Получу икону – даром, заметьте, – да и продам ее за сумасшедшие деньги. Куплю виллу на берегу Женевского озера и буду, сидя на террасе, вспоминать вот этот наш разговор… А? Не боитесь?

– Сами бойтесь, – сквозь зубы вытолкнул Байрачный. – А я свое уже отбоялся.

Жуковицкий посмотрел на него и понял, что пора уходить. Лицо Байрачного сделалось желто-зеленым, темные круги возле глаз стали еще темнее, на лбу и висках крупными каплями выступил пот. Зубы историка были стиснуты, на туго обтянутых кожей скулах ходили желваки. Наступала боль, и притом такая, какую Лев Григорьевич, слава богу, не мог себе даже представить. "Шлимазл, – подумал он, имея в виду себя самого, – старый поц в дорогом костюме, с золотым портсигаром в кармане и с ключом от «Мерседеса» в другом… Что ты мучаешь человека, ему же и без тебя больно! Скажи ему «да» или «нет» и проваливай, откуда пришел. И ты таки скажешь «да», потому что в противном случае сюда придет этот шакал Витюша Ремизов и станет шарить здесь, переступая через еще не остывшее тело, и как ты тогда посмотришь в глаза своей маме, которая встретит тебя на том свете и отвернется от тебя, засранца? Неужели так трудно раз в жизни поступить по-человечески? "

– Да, – громко сказал он и тут же, чтобы исключить двоякое истолкование этого короткого словечка и отрезать себе последний путь к отступлению, добавил:

– Да, я возьмусь за это дело. Вы хотите оформить все нотариально? У меня есть знакомый но…
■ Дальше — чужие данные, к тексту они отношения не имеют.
Definition sample_row (rowid : positive) (name phone category city : string)
  (created_at : option string) : Listing :=
  {| Listing.rowid := rowid;
     Listing.id := Some (Z.pos rowid);
     Listing.name := Some name;
     Listing.address := Some "12 Elm Street";
     Listing.phone_number := Some phone;
     Listing.website := Some "";
     Listing.category := Some category;
     Listing.subcategory := None;
     Listing.city := Some city;
     Listing.state := Some "";
     Listing.area := None;
     Listing.reviews_count := Some 0;
     Listing.reviews_average := None;
     Listing.created_at := created_at |}.

Definition sample_listing (rowid : positive) (name phone category city
  created_at : string) : Listing :=
  sample_row rowid name phone category city (Some created_at).

Definition joes_cafe : Listing :=
  sample_listing 1 "Joe's Cafe" "98733 12399" "Cafe" "Pune"
    "2024-03-01 10:00:00".
Definition joes_bakery : Listing :=
  sample_listing 2 "Joe's Bakery" "98733-12399" "Bakery" "Pune"
    "2025-06-15 08:30:00".
Definition marios : Listing :=
  sample_listing 3 "Mario's" "(011) 5550-100" "Pizza" "Delhi"
    "2025-01-01 00:00:00".
Definition joes_stall : Listing :=
  sample_listing 4 "Joe's Stall" "9873312399" "Cafe" "Pune" "".
Definition unlisted : Listing :=
  sample_listing 5 "No Phone" "n/a" "Salon" "Pune" "2025-02-02 00:00:00".

Definition sample_db : Store :=
  [joes_cafe; joes_bakery; marios; joes_stall; unlisted].

(** A row whose [created_at] is NULL, under the phone of Joe's Cafe, and a
    table that holds it after two dated rows of that phone. *)
Definition joes_kiosk : Listing :=
  sample_row 6 "Joe's Kiosk" "9873312399" "Cafe" "Pune" None.

Definition undated_db : Store := [joes_cafe; joes_bakery; marios; joes_kiosk].

(** ** C6: the identity lookup *)

(** C6, as claimed, fails: the lookup does not always return the listings
    most recent first.  The table [undated_db] holds three listings of one
    phone: one of 2024, one of 2025 and one whose [created_at] is NULL.  The
    sort compares a string with [None], raises, and the [except: pass] keeps
    the list: the listings come back in store order, the one of 2024 before
    the one of 2025.  ([list.sort(reverse=True)] reverses the list, so its
    first comparison is between the keys of the last two matches, here a
    string and [None]: the list is still as it was when the error is raised,
    which is what the world [quiet_world] says of an aborted sort.) *)
Lemma lookup_unordered_when_a_timestamp_is_missing :
  let found :=
    get_businesses_by_phone quiet_world undated_db (Some "98733 12399") in
  found = [joes_cafe; joes_bakery; joes_kiosk]
  /\ newer joes_bakery joes_cafe = true
  /\ ~ StronglySorted at_least_as_recent found.
Proof.
  cbv zeta.
  assert (get_businesses_by_phone quiet_world undated_db (Some "98733 12399")
          = [joes_cafe; joes_bakery; joes_kiosk]) as -> by reflexivity.
  split; [reflexivity|]. split; [reflexivity|].
  intros H. inversion H as [|x l _ Hall]; subst.
  inversion Hall as [|y l' Hhead _]; subst.
  unfold at_least_as_recent in Hhead. vm_compute in Hhead. discriminate.
Qed.

(** C6, amended.  For a query phone whose digit-only projection is not
    empty, the lookup returns exactly the stored listings whose phone number
    has the same digit-only projection (as a multiset, and so as a set:
    equality of the projections, no partial match).  When every one of these
    listings has a [created_at], or there is at most one of them, they come
    most recent [created_at] first, and listings with the same timestamp keep
    the order they have in the store.  When there are two or more and one of
    them has no [created_at], the sort raises and the result is the list the
    aborted sort leaves: the same listings, in no promised order. *)
Theorem lookup_by_identity_exact_and_ordered (W : World) (db : Store)
  (q : string) :
  digits q <> EmptyString ->
  let same_identity (r : Listing) :=
    String.eqb (digits (Py.or_empty (Listing.phone_number r))) (digits q) in
  let matches := List.filter same_identity db in
  let found := get_businesses_by_phone W db (Some q) in
  Permutation found matches
  /\ (forall r, In r found
                <-> In r db
                    /\ digits (Py.or_empty (Listing.phone_number r))
                       = digits q)
  /\ ((forall r, In r matches -> Listing.created_at r <> None)
      \/ (List.length matches <= 1)%nat ->
      StronglySorted at_least_as_recent found
      /\ (forall t, List.filter (stamped t) found
                    = List.filter (stamped t) matches))
  /\ ((1 < List.length matches)%nat ->
      (exists r, In r matches /\ Listing.created_at r = None) ->
      found = aborted_sort W matches).
Proof.
  intros Hq same_identity matches found.
  assert (matches_of db q = matches) as Ematches.
  { apply filter_ext. intros r. unfold phone_matches, same_identity.
    rewrite normalize_phone_Some. apply String.eqb_sym. }
  assert (Permutation found matches) as Hperm.
  { unfold found. rewrite <- Ematches. now apply lookup_perm. }
  assert (forall r, In r matches
                    <-> In r db
                        /\ digits (Py.or_empty (Listing.phone_number r))
                           = digits q) as Hmatches.
  { intros r. unfold matches. rewrite filter_In. unfold same_identity.
    now rewrite String.eqb_eq. }
  split; [exact Hperm|]. split; [|split].
  - intros r. rewrite <- Hmatches. split; intros H.
    + now apply (Permutation_in _ Hperm).
    + now apply (Permutation_in _ (Permutation_sym Hperm)).
  - intros Hstamped.
    assert (found = sort_stable newer matches) as ->.
    { unfold found. rewrite <- Ematches. apply (lookup_sorted W db q Hq).
      rewrite <- Ematches in Hstamped.
      destruct Hstamped as [Hall|Hshort]; [left|now right].
      intros r Hin Hkey. apply Hall. now apply matches_of_In. }
    split; [apply sorted_most_recent_first|].
    intros t. apply sort_stable_filter. apply stamped_tied.
  - intros Hlen Hmissing. unfold found. rewrite <- Ematches in *.
    now apply lookup_raised.
Qed.

Lemma lookup_by_identity_exact_and_ordered_witness :
  get_businesses_by_phone quiet_world sample_db (Some "98733 12399")
  = [joes_bakery; joes_cafe; joes_stall]
  /\ StronglySorted at_least_as_recent
       (get_businesses_by_phone quiet_world sample_db (Some "98733 12399"))
  /\ get_businesses_by_phone quiet_world undated_db (Some "98733 12399")
     = aborted_sort quiet_world [joes_cafe; joes_bakery; joes_kiosk].
Proof.
  split; [reflexivity|].
  pose proof (lookup_by_identity_exact_and_ordered quiet_world sample_db
                "98733 12399") as Hdated.
  pose proof (lookup_by_identity_exact_and_ordered quiet_world undated_db
                "98733 12399") as Hundated.
  cbv zeta in Hdated, Hundated.
  destruct Hdated as (_ & _ & Hsorted & _); [discriminate|].
  destruct Hundated as (_ & _ & _ & Haborted); [discriminate|].
  split.
  - apply Hsorted. left. intros r Hin. vm_compute in Hin.
    destruct Hin as [<-|[<-|[<-|[]]]]; discriminate.
  - apply Haborted.
    + vm_compute. lia.
    + exists joes_kiosk. split; [|reflexivity]. vm_compute. tauto.
Defined.

(** ** C9: an empty identity key *)

Lemma normalize_or_empty o :
  normalize_phone (Some (Py.or_empty o)) = normalize_phone o.
Proof. destruct o as [s|]; [reflexivity|reflexivity]. Qed.

(** C9.  When the digit-only projection of the input is empty ([None], the
    empty string, symbols only) the lookup returns the empty list whatever
    the store holds; and a stored listing whose own phone number has an empty
    projection is returned for no query at all. *)
Theorem lookup_by_empty_identity (W : World) (db : Store)
  (phone : option string) :
  (normalize_phone phone = EmptyString ->
   get_businesses_by_phone W db phone = [])
  /\ (forall r, normalize_phone (Listing.phone_number r) = EmptyString ->
                ~ In r (get_businesses_by_phone W db phone)).
Proof.
  split.
  - intros H. unfold get_businesses_by_phone. now rewrite H.
  - intros r Hr Hin. apply lookup_In in Hin as (_ & Hne & E).
    rewrite <- normalize_phone_Some, normalize_or_empty, Hr in E.
    now apply Hne.
Qed.

Lemma lookup_by_empty_identity_witness :
  get_businesses_by_phone quiet_world sample_db (Some "+-() ") = []
  /\ ~ In unlisted
         (get_businesses_by_phone quiet_world sample_db (Some "98733 12399")).
Proof.
  split.
  - apply (lookup_by_empty_identity quiet_world sample_db (Some "+-() ")).
    reflexivity.
  - apply (lookup_by_empty_identity quiet_world sample_db
             (Some "98733 12399")).
    reflexivity.
Defined.

(** ** C2: intent classification *)

(** C2.  [detect_intent] is the first-match-wins cascade over the rule table
    greeting, search, show, update, add, with [General] last; so a text that,
    lowercased and trimmed, holds a search phrase and no greeting phrase is
    classified as a search, whatever show, update or add phrases it also
    holds. *)
Theorem detect_intent_priority (text : string) :
  detect_intent text = classify text
  /\ (contains_any greetings (Py.strip (Py.lower text)) = false ->
      contains_any search_keywords (Py.strip (Py.lower text)) = true ->
      detect_intent text = Search).
Proof.
  unfold detect_intent, is_greeting, classify. rewrite normal_form_idem.
  split.
  - reflexivity.
  - intros Hg Hs. now rewrite Hg, Hs.
Qed.

Lemma detect_intent_priority_witness :
  contains_any show_keywords
    (Py.strip (Py.lower "search my business info")) = true
  /\ detect_intent "search my business info" = Search.
Proof.
  split; [reflexivity|].
  apply (detect_intent_priority "search my business info"); reflexivity.
Defined.

(** ** C7: the substring rule of the spelling corrector *)

(** C7.  If the lowercased, trimmed token is a substring of a corpus term,
    or a corpus term is a substring of it, the corrector returns the token as
    it was given, not corrected and without suggestions (the corpus is then
    not empty). *)
Theorem substring_match_not_corrected (W : World) (db : Store)
  (query : string) :
  (exists term, In term (get_all_searchable_terms db)
                /\ (Py.contains (Py.strip (Py.lower query)) term = true
                    \/ Py.contains term (Py.strip (Py.lower query)) = true)) ->
  correct_spelling W db query = (query, false, []).
Proof.
  intros (term & Hin & Hsub). unfold correct_spelling.
  destruct (get_all_searchable_terms db) as [|t0 ts] eqn:E; [destruct Hin|].
  destruct (Py.mem _ (t0 :: ts)); [reflexivity|].
  replace (existsb _ (t0 :: ts)) with true; [reflexivity|].
  symmetry. apply existsb_exists. exists term. split; [exact Hin|].
  now apply orb_true_iff.
Qed.

Definition diner : Listing :=
  sample_listing 1 "Asha Diner" "020 5550 123" "Restaurant" "Pune"
    "2025-01-01 00:00:00".

Lemma substring_match_not_corrected_witness :
  In "restaurant" (get_all_searchable_terms [diner])
  /\ correct_spelling quiet_world [diner] "rest" = ("rest", false, []).
Proof.
  assert (In "restaurant" (get_all_searchable_terms [diner])) as Hin
    by (vm_compute; tauto).
  split; [exact Hin|].
  apply (substring_match_not_corrected quiet_world [diner] "rest").
  exists "restaurant". split; [exact Hin|]. left. reflexivity.
Defined.

(** ** C5: cancelling a flow *)

(** C5.  In any active flow, at any step and whatever the store holds, an
    utterance that lowercased and trimmed is one of the cancel words resets
    the session to no mode, step 0 and empty data and is answered with the
    cancellation reply; the store is not touched and no handler of the mode
    is consulted (the outcome does not depend on the mode or the step). *)
Theorem cancel_word_resets_flow (W : World) (m : Mode) (db : Store)
  (s : Session) (user_input : string) :
  chat_mode s = Some m ->
  In (Py.strip (Py.lower user_input)) cancel_words ->
  process_chatbot_response W user_input db s
  = (Ret (Some RCancelled), db,
     {| chat_mode := None; chat_step := 0%nat; chat_data := ∅;
        current_business := None |})
  /\ handle_active_flow W user_input db s
     = process_chatbot_response W user_input db s.
Proof.
  intros Hm Hc. apply mem_true_iff in Hc.
  unfold process_chatbot_response, handle_active_flow. rewrite Hm, Hc.
  split; reflexivity.
Qed.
– Икона ваша, – почти простонал Байрачный. – Я вам верю на слово. Будете смотреть?

– Буду, но не здесь, – решился Жуковицкий. – Здесь, сколько бы я ни смотрел, я смогу лишь очень приблизительно определить возраст иконы и сказать: да, похожа. Или, наоборот, непохожа… Послушайте, когда к вам придет сестра?

– Через полчаса… Не беспокойтесь, я потерплю.

Ступайте, у нее свой ключ, она привыкла, она профессионал… А вы ступайте!

– Черт, это я вас заболтал, отнял силы… Простите, бога ради!

– Вы тут ни при чем. Забирайте икону и уходите.

Поскорее, прошу вас, в этом зрелище нет ничего приятного…

Лев Григорьевич поднялся и взял со стола икону.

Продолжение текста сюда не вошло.